Kapitel 2
Nachdem Isabelle ihr Gepäck vom Laufband geholt und sich mit der amerikanischen Einreisebehörde verständigt hatte, versuchte sie sich zu orientieren. Sie befand sich im Terminal 7, einer von 9 Passagierterminals, und blickte geradezu auf einen McDonalds. Auch wenn es im Flugzeug 2 größere Mahlzeiten gab, war die Letzte doch schon ein wenig her. Vielleicht hatte Isabelle auch einfach das letzte Essen verpasst, da sie von der Außenwelt mehr oder minder abgeschnitten war. Sie hatte ihre Kopfhörer die letzten 4 Stunden über aufgehabt, sich eine Schlafmaske aufgesetzt und tief und fest in einer Decke kuschelnd geschlafen.

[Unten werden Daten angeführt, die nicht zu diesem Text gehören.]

(** The resolution always answers. It reports no issue exactly when the published
    input comes from the expected context and agrees, with the manifest and the
    close statement, on the election, its configuration, the tree head and the
    commitment of the journal; the three artifacts are then kept as they are. The
    comparisons of the manifest with the published input add nothing: they follow
    from those with the journal. *)
Theorem audit_artifacts_consistent_iff journal input manifest statement authority :
  exists r, resolveConsistentPublicAuditArtifacts journal (Some input) (Some manifest) (Some statement) authority = Ok r /\
    (re_issues r = [] <->
     hasAuthoritativePublicInputContext input authority = true /\ audit_agrees journal input manifest statement) /\
    (re_issues r = [] -> r = mkResolution (Some input) (Some manifest) (Some statement) []).
Proof.
  unfold resolveConsistentPublicAuditArtifacts. assert (Hi := input_resolved input journal authority).
  assert (Hv := input_issues (sp_typedAuthority input) journal).
  destruct (decide ((resolveConsistentPublicInputArtifact (Some input) journal authority).2 = [])) as [E | E].
  - assert (Ep := proj1 Hi E). destruct Ep as [Ha Ec]. assert (Hx := proj1 Hv Ec).
    unfold resolveConsistentPublicInputArtifact. rewrite Ha, Ec. cbn [negb admitConsistentArtifact fst snd].
    destruct (statement_issues statement journal input) as (answer & -> & Hkeep & Hs). cbn [mbind result_bind].
    assert (Hm := manifest_issues manifest journal input). eexists. split; [done |]. cbn [re_issues app].
    rewrite app_nil, Hm, Hs. split.
    + split.
      * intros E'. destruct_and? E'. destruct_and? Hx. split; [done |]. split; try done; split_and!; try done; try congruence.
      * intros [_ []]. destruct_and?. split_and!; try done; congruence.
    + intros [Em Es]. rewrite (Hkeep (proj2 Hs Es)). apply Hm in Em. revert Em.
      unfold resolveConsistentElectionManifest. cbv zeta. rewrite admit_none. by intros ->.
  - destruct (statement_answers (Some statement) journal
                (resolveConsistentPublicInputArtifact (Some input) journal authority).1) as [answer ->].
    cbn [mbind result_bind]. eexists. split; [done |]. cbn [re_issues]. rewrite !app_nil. split; [| by intros []].
    split; [by intros [? _] |]. intros [Ha []]. exfalso. apply E, Hi. split; [done |]. apply Hv. split_and!; try tauto.
    destruct aa_total0 as [-> ->]. by apply num_eqb_int.
Qed.

End audit.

Wie zu Hause bestellte Isabelle einen BigMac mit einer mittleren Portion Pommes sowie eine Coke Light und setzte sich an einen abgeschotteten Ecktisch am hinteren Ende des Restaurants. Isabelle erinnerte sich daran wie ihr Amber die letzen Stunden im Ohr gelegen und sie darum gebeten hatte, sie anrufen sobald das Flugzeug in Los Angeles gelandet war.
Die beiden waren beste Freundinnen gewesen seit sie sich bei einem Wandertag in der 5. Klasse getroffen hatten. Amber Livingston ging in Isabelle’s Parallelklasse, weshalb sich die beiden Mädchen größtenteils nur in ihrer Freizeit sahen. Dies änderte sich 2 Jahre später als sich beide in derselben Klasse im Gymnasium wieder fanden.
Isabelle schaute kurz auf ihre Uhr. Es war 19:00 nach kalifornischer Zeit, sprich 4:00 morgens in Deutschland.
Ach, was soll’s. Die schläft sowieso nie.
Isabelle nahm ihr Handy aus der Tasche und wählte Ambers Number. Es war kein Freizeichen zu hören. Dennoch war Amber’s Stimme bereits nach wenigen Sekunden zu hören.
“Hi Isi. Wie schön dass du anrufst. Hat alles gut geklappt? Wie war dein Flug?”
“Alles bestens Amber. Merke schon ein wenig, dass der Tag für mich heute mehr als 24 Stunden hat. Versuche gerade meinen Schlaf durch einen guten fetten McDonalds Burger wettzumachen.”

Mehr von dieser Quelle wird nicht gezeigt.